Prescriptive continuous air barrier design and installation are still an option in Standard 90.1, but whole-building air-leakage testing was added as a new prescriptive alternative. In the testing option, the leakage must be ≤0.4 cfm/sq ft of envelope (including the roof and bottom floor) at 0.3 in. of water-pressure differential (which is about the velocity pressure of a 25-mph wind) per ASTM E779 or ASTM E18.

This is better performance than studies of large numbers of buildings have measured (e.g., "Airtightness of Commercial and Institutional Buildings: Blowing Holes in the Myth of Tight Buildings," by Andew K. Persily, presented at the Thermal Envelopes Conference VII in 1998) (~1.5 cfm/sq ft in this reference), so acceptance testing cannot be ignored, nor will sloppy or "normal" construction pass this test. If the building fails, evaluation and additional sealing is required and must reduce leakage to ≤0.6 cfm/sq ft. Searching for and sealing leaks is required, but not the deconstruction of the envelope unless the leakage still exceeds 0.6 cfm/sq ft after repairs are made. The fallback threshold of 0.6 cfm/sq ft was established as a compromise to gain acceptance for this new provision.

For those familiar with the standard 15-mph wind-equivalent infiltration value that is commonly used in heating-load calculations, multiply these infiltration rates by about 0.5 (Q = C*ΔP0.65). Buildings larger than 50,000 sq ft can test only portions of the building. If testing is not done, an air barrier installation and verification program is required in addition to prescriptive air-sealing requirements, which was the only alternative in prior editions of ASHRAE 90.1.

Window U-values were reduced Standard 90.1-2016 for Climate Zones 6 through 8 (cold climates). Solar heat-gain coefficients (SHGC) were reduced in Climate Zones 4 and 5. Shading-projection factor multipliers were eliminated for north-facing glass, and formulas were added that limit the amount of glass facing east and west multiplied by its SHGC.

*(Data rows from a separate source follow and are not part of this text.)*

(** Every state but the last leaves the current snapshot alone; the last one replaces it. *)
Lemma write_snapshot_file_spec `{!Crc32Laws} payload accepts dir states pieces :
  payload_pieces payload = Some pieces ->
  write_snapshot_file payload accepts dir = Some states ->
  Forall (fun d => d !! SNAPSHOT_FILE = dir !! SNAPSHOT_FILE \/
                   d !! SNAPSHOT_FILE = Some (snapshot_image (concat pieces))) states /\
  last states = Some (<[SNAPSHOT_FILE := snapshot_image (concat pieces)]> (delete SNAPSHOT_TMP dir)).
Proof.
  intros Hp Hw. unfold write_snapshot_file in Hw. rewrite Hp in Hw.
  set (header := SNAPSHOT_MAGIC ++ _ ++ _) in Hw.
  destruct (write_pieces_last pieces accepts (mkCrcWriter header hasher_new)) as (ps & Ec & El).
  rewrite El in Hw. cbn [from_option id cw_hasher cw_inner] in Hw. rewrite crc_streaming, Ec in Hw.
  unfold header in Hw. rewrite overwrite_crc in Hw. fold (snapshot_image (concat pieces)) in Hw.
  injection Hw as <-.
  assert (Htmp : forall c : list Z, <[SNAPSHOT_TMP := c]> dir !! SNAPSHOT_FILE = dir !! SNAPSHOT_FILE).
  { intros c. by rewrite lookup_insert_ne. }
  split.
  - repeat (apply Forall_cons; split; [by left|]). apply Forall_app. split.
    + apply Forall_fmap, Forall_true. intros w. by left.
    + repeat (apply Forall_cons; split); [by left| |done]. right. by rewrite lookup_insert_eq.
  - by rewrite !last_cons, last_app.
Qed.
End SnapshotFile.

(** C37: The snapshot file round-trips and is crash-safe. Whatever pieces the encoder produces and
    however the file splits them, after every system call of the writer the directory's current
    snapshot reads either exactly as before or as the complete new payload, and when the writer is
    done it reads as the new payload. *)
Theorem snapshot_write_crash_safe `{!Crc32} `{!Crc32Laws} {Payload : Type}
    (payload_pieces : Payload -> option (list (list Z))) (decode_payload : list Z -> option Payload)
    (codec : forall p pieces, payload_pieces p = Some pieces -> decode_payload (concat pieces) = Some p)
    (payload : Payload) (accepts : list (list nat)) (dir : gmap string (list Z))
    (states : list (gmap string (list Z))) :
  write_snapshot_file payload_pieces payload accepts dir = Some states ->
  (forall d, d ∈ states ->
     read_snapshot_file decode_payload d = read_snapshot_file decode_payload dir \/
     read_snapshot_file decode_payload d = Ok (Some payload)) /\
  exists final, last states = Some final /\
    read_snapshot_file decode_payload final = Ok (Some payload).
Proof.
  intros Hw. destruct (payload_pieces payload) as [pieces|] eqn:Hp;
    [|by unfold write_snapshot_file in Hw; rewrite Hp in Hw].
  destruct (write_snapshot_file_spec payload_pieces payload accepts dir states pieces Hp Hw) as [Hs Hl].
  assert (Hnew : decode_snapshot_bytes decode_payload (snapshot_image (concat pieces)) = Ok payload).
  { by rewrite decode_image, (codec _ _ Hp). }
  split.
  - intros d Hd. rewrite Forall_forall in Hs. unfold read_snapshot_file.
    destruct (Hs d Hd) as [->| ->]; [by left|right]. by rewrite Hnew.
  - eexists. split; [exact Hl|]. unfold read_snapshot_file. by rewrite lookup_insert_eq, Hnew.
Qed.
Lemma ends_trailing {A} (k : Decode A) :
  (forall d a d', k d = Ok (a, d') -> d' = d) ->
  ends (trailing ← get_remaining;
        if negb (bool_decide (trailing = 0%nat)) then fail (TrailingBytes trailing) else k).
Proof.
  intros Hk d a d' E. unfold mbind, Decode_bind, get_remaining in E. simpl in E.
  case_bool_decide as Hr; [|done]. by rewrite (Hk _ _ _ E).
Qed.

Lemma decode_message_ends actual : ends (decode_message actual).
Proof.
  unfold decode_message.
  repeat first [apply ends_trailing | apply ends_bind; intros ? | apply ends_if].
  intros cur msg next E. unfold mret, Decode_ret in E. by simplify_eq.
Qed.

Lemma decode_Ok bytes m :
  decode bytes = Ok m ->
  (HEADER_LEN <= length bytes)%nat /\
  exists d, decode_message (length bytes - HEADER_LEN) (Decoder_new bytes) = Ok (m, d).
Proof.
  unfold decode. case_bool_decide as Hl; [done|]. intros E.
  destruct (decode_message _ _) as [[m' d]|]; [|done]. simplify_eq. eauto with lia.
Qed.

(** Failing after having read [bs]. *)
Definition refuses {A} (p : Decode A) (bs : list Z) (e : WireError) : Prop :=
  forall pre post, p (mkDecoder (pre ++ bs ++ post) (length pre)) = Err e.

Lemma refuses_bind {A B} (p : Decode A) (f : A -> Decode B) bs1 bs2 a e :
  reads p bs1 a -> refuses (f a) bs2 e -> refuses (p ≫= f) (bs1 ++ bs2) e.
Proof.
  intros Hp Hf pre post. unfold mbind, Decode_bind. rewrite <- (app_assoc bs1), Hp.
  specialize (Hf (pre ++ bs1) post). by rewrite <- !app_assoc, !length_app in Hf.
Qed.
(** The keys a frame can use, in order. *)
Definition frame_keys (bars : nat) : list (Z * Z) :=
  [(STREAM_STATUS, GAP_SUB_SEQ); (STREAM_DEPTH_DELTA, 0); (STREAM_BBO, 0); (STREAM_TRADE, 0);
   (STREAM_LIFECYCLE, 0)] ++ bar_keys 0 bars ++ [(STREAM_STATUS, 0)].

Record published (frame : TapFrame) (self self' : MarketDataProcessor)
    (msgs : list MarketMessage) : Prop := {
  pb_emits : emits self self' msgs;
  pb_shadow : p_shadow self' = frame_shadow frame (p_shadow self);
  pb_keys : exists n keys, (n <= 2 * length (md_bar_intervals_ms (p_config self)))%nat /\
    keys `sublist_of` frame_keys n /\ anchored (tf_market_seq frame) keys msgs;
  pb_trades : read_all body_trades msgs = frame_trades frame;
  pb_updates : read_all body_updates msgs = frame_updates frame (p_shadow self);
  pb_lifecycle : read_all body_lifecycle msgs =
    (lifecycle_batch (md_lifecycle_batch_max (p_config self)) (tf_ts_ms frame) (tf_events frame)).1;
}.

Lemma touched_indep symbol depth : forall s1 s2 t,
  (foldl (touch symbol) (s1, t) depth).2 = (foldl (touch symbol) (s2, t) depth).2.
Proof. induction depth as [|c l IH]; intros s1 s2 t; simpl; [done|]. apply IH. Qed.

(** A step that sends nothing or one message with [key]: what it contributes to a frame. *)
Record contributes (ms : Z) (full : list (Z * Z)) (self self' : MarketDataProcessor)
    (trades : list TradeRecord) (updates : list LevelUpdate) (lifecycle : list LifecycleRecord)
    (msgs : list MarketMessage) : Prop := {
  ct_emits : emits self self' msgs;
  ct_keys : exists keys, keys `sublist_of` full /\ anchored ms keys msgs;
  ct_trades : read_all body_trades msgs = trades;
  ct_updates : read_all body_updates msgs = updates;
  ct_lifecycle : read_all body_lifecycle msgs = lifecycle;
}.

Lemma contributes_nil ms full self : contributes ms full self self [] [] [] [].
Proof.
  split; try done; [apply emits_refl|]. exists []. split; [apply sublist_nil_l|apply anchored_nil].
Qed.
(** ** Purging *)

(** Dropping the selected segments, when the selection agrees with the marker. *)
Lemma table_purge id sel segs files metas index last_log_id purged :
  table_ok purged segs files metas index last_log_id ->
  (forall prev, purged = Some prev -> id_index prev <= id_index id) ->
  (forall m, m ∈ metas -> sel m = true -> covered_by (id_index id) m = true) ->
  (forall m, m ∈ metas -> sel m = false -> covered_by (id_index id) m = false \/ meta_last_index m = None) ->
  let gone := meta_seq <$> filter (fun m => sel m = true) metas in
  let kept := filter (fun g : Seg => ~ g.1 ∈ gone) segs in
  table_ok (Some id) kept (remove_files gone files) (filter (fun m => meta_seq m ∉ gone) metas)
    (filter (fun e => id_index id < e.1) index) (id_above (id_index id) last_log_id) /\
  live (Some id) kept = live (Some id) segs.
Proof.
  intros [-> Hseg Hseqs Hrange Hc Hm -> -> Hp] Hmono Hsel Hsel' gone kept.
  assert (Hnd : NoDup (meta_seq <$> metas)) by (rewrite (metas_seqs _ _ Hm); by apply sorted_seqs_NoDup).
  assert (Hsplit : purge_split (id_index id) (fun g : Seg => g.1 ∈ gone) segs).
  { apply metas_split with metas None; [done..| |]; intros m Hin Hg.
    - apply Hsel; [done|]. by apply (gone_iff sel metas m) in Hg.
    - apply Hsel'; [done|]. destruct (sel m) eqn:E; [|done]. destruct Hg. by apply gone_iff. }
  destruct (purge_live id _ segs None Hc Hsplit) as (Hc' & Hlive & Habove). fold kept in Hc', Hlive, Habove.
  split; [|done]. split; try done.
  - by rewrite remove_files_segs.
  - by apply filter_Forall.
  - by apply strongly_sorted_filter_fst.
  - rewrite Forall_fmap in *. by apply filter_Forall.
  - by apply metas_kept.
  - rewrite Hlive. rewrite (filter_fmap_key key_of _ (above (Some id))) by (intros ?; reflexivity). f_equal.
    unfold live. rewrite list_filter_filter. apply filter_ext_in. intros x _. unfold above.
    destruct purged as [prev|]; [|tauto]. specialize (Hmono prev eq_refl). split; [tauto|]. lia.
  - intros id' x Eid Hl. injection Eid as <-. exact (kept_last _ _ _ _ Hsplit Hl).
Qed.

(** ** Opening *)

Lemma self_heal_ok purged segs files metas sc :
  recovers Scan_new segs files metas sc -> sorted_seqs segs ->
  Forall (fun q => 0 <= q <= U32_MAX) segs.*1 ->
  let '(files', metas', index, last_log_id) := self_heal purged files metas sc in
  exists segs', table_ok purged segs' files' metas' index last_log_id /\ live purged segs' = live purged segs.
Proof.
  intros [-> Hok Hm Hc [Hi Hl _]] Hs Hr. cbn in Hi, Hl.
  assert (Hl' : sc_last_log_id sc = last_id (dir_entries segs)).
  { rewrite Hl. unfold last_id. by destruct (last (dir_entries segs)). }
  assert (Ht : table_ok None segs (seg_file <$> segs) metas (sc_index sc) (sc_last_log_id sc)).
  { split; try done. by rewrite Hi, live_None. }
  destruct purged as [id|]; cbn [self_heal]; [|by exists segs].
  set (gone := meta_seq <$> _). cbv zeta.
  destruct (table_purge id (covered_by (id_index id)) _ _ _ _ _ _ Ht) as [Ht' Hlive]; [done..| |].
  { intros. by left. }
  fold gone in Ht', Hlive. eexists. split; [|exact Hlive].
  assert (E : filter (fun m => covered_by (id_index id) m = false) metas = filter (fun m => meta_seq m ∉ gone) metas);
    [|rewrite E; exact Ht'].
  assert (Hnd : NoDup (meta_seq <$> metas)) by (rewrite (metas_seqs _ _ Hm); by apply sorted_seqs_NoDup).
  apply filter_ext_in. intros m Hin. unfold gone. rewrite gone_iff by done. by rewrite not_true_iff_false.
Qed.
Lemma keeps_then L st1 st2 st3 :
  ls_index (sy_store st2) = ls_index (sy_store st1) -> keeps L st1 st2 -> keeps L st2 st3 -> keeps L st1 st3.
Proof.
  intros Ei [Hp1 _] [Hp2 Hi2]. split.
  - intros e He1 He3 Hp. rewrite <- Ei in He1. apply Hp2; [done..|]. apply Hp1; [by rewrite <- Ei|done..].
  - intros e n He Hn Hlt. rewrite <- Ei. by eapply Hi2.
Qed.

Lemma room_keeps L len st segs st' :
  wal_ok (sy_store st) segs -> ls_writer_seq (sy_store st) < U32_MAX -> sync_ok st ->
  synced_make_room len st = Ok st' -> keeps L st st'.
Proof.
  intros Hok Hseq Hso. unfold synced_make_room. destruct (_ && _); [|intros [= <-]; apply keeps_refl].
  by eapply synced_rotate_keeps.
Qed.

Lemma with_store_keeps L st s' : ls_index s' = ls_index (sy_store st) -> keeps L st (with_store s' st).
Proof. intros Ei. split; [done|]. intros e n He _ _. cbn in He. by rewrite Ei in He. Qed.

(** *** New records *)

Lemma bt_insert_elem (k : Z) (v : RecordLoc) m e : e ∈ bt_insert k v m -> e = (k, v) \/ e ∈ m.
Proof.
  induction m as [|[k' v'] m IH]; cbn [bt_insert].
  - intros He%list_elem_of_singleton. by left.
  - destruct (cmp k k') eqn:E.
    + intros [->|He]%elem_of_cons; [|right; by right]. apply cmp_eq in E as ->. by left.
    + intros [->|He]%elem_of_cons; [by left|by right].
    + intros [->|He]%elem_of_cons; [right; left|]. destruct (IH He) as [?|?]; [by left|right; by right].
Qed.

Lemma index_batch_elem seq base locs : forall index e,
  e ∈ index_batch seq base locs index -> e ∈ index \/ e.1 ∈ locs.*1.*1.
Proof.
  induction locs as [|[[i o] l] locs IH]; intros index e He; [by left|].
  destruct (IH (bt_insert i (mkLoc seq (base + o) l) index) e He) as [Hi|Hi]; [|right; by right].
  apply bt_insert_elem in Hi as [->|Hi]; [right; left|by left].
Qed.

Lemma encode_entries_keys es : forall buf locs buf' locs',
  encode_entries es buf locs = Some (buf', locs') -> locs'.*1.*1 = locs.*1.*1 ++ (entry_index <$> es).
Proof.
  induction es as [|e es IH]; intros buf locs buf' locs'; cbn [encode_entries].
  - intros [= <- <-]. by rewrite app_nil_r.
  - destruct (encode_record _) as [p|]; [|done]. intros E%IH. rewrite E, !fmap_app. cbn. by rewrite <- app_assoc.
Qed.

Figure 2: The definitions for energy-recovery efficiency have been updated in ASHRAE 90.1-2016. Courtesy: IMEG Corp.HVAC and refrigeration requirements

Integrated energy efficiency ratio (IEER) minimum ratings are now required for most direct expansion (DX) commercial air conditioning equipment efficiency. In general, commercial equipment now must meet both energy efficiency ratio (EER), which measures efficiency at peak load and integrated energy efficiency ratio (IEER), annual load) efficiencies, while residential equipment must meet seasonal energy efficiency ratio (SEER) efficiencies, which rate efficiency over a range of outdoor air temperatures s. All are expressed in Btu/W*hr. 3.4 Btu/W*hr = 1.0 coefficient of performance (COP).

IEER = (2% * EERat 100% load) + (61.7% * EER75%) + (23.8% * EER50%) + (12.5% * EER25%)

Higher IEER values are required for most variable refrigerant flow (VRF) equipment.

Computer room units were divided into three classifications (75°F, 85°F, and 95°F) with different efficiency requirements due to trends toward higher computer room temperatures that permit much more use of economizers.

Efficiency requirements were added in the 2016 edition for pool dehumidifiers based on the recently developed AHRI Standard 920. These use the metric of moisture-removal efficiency (MRE), which is the ratio of the pounds of moisture removed to the energy input in kWh at a standard rating condition.

Two tables were added for dedicated outside-air systems (DOAS), one for those with energy recovery and one for those without. The metric used is integrated seasonal moisture-removal efficiency (ISMRE) per AHRI Standard 920. Like MRE, ISMRE is the ratio of the pounds of moisture removed to the energy input in kWh, but instead of at a single standard rating condition, it is a seasonal value based on a weighting of four different rating conditions.

Hotels and motels with more than 50 guest rooms must now have automatic setup/down of at least 4°F for temperature setpoints and turn off fans or close dampers for ventilation and exhaust systems within 30 minutes of all occupants vacating. Captive key cards are acceptable for detecting occupancy.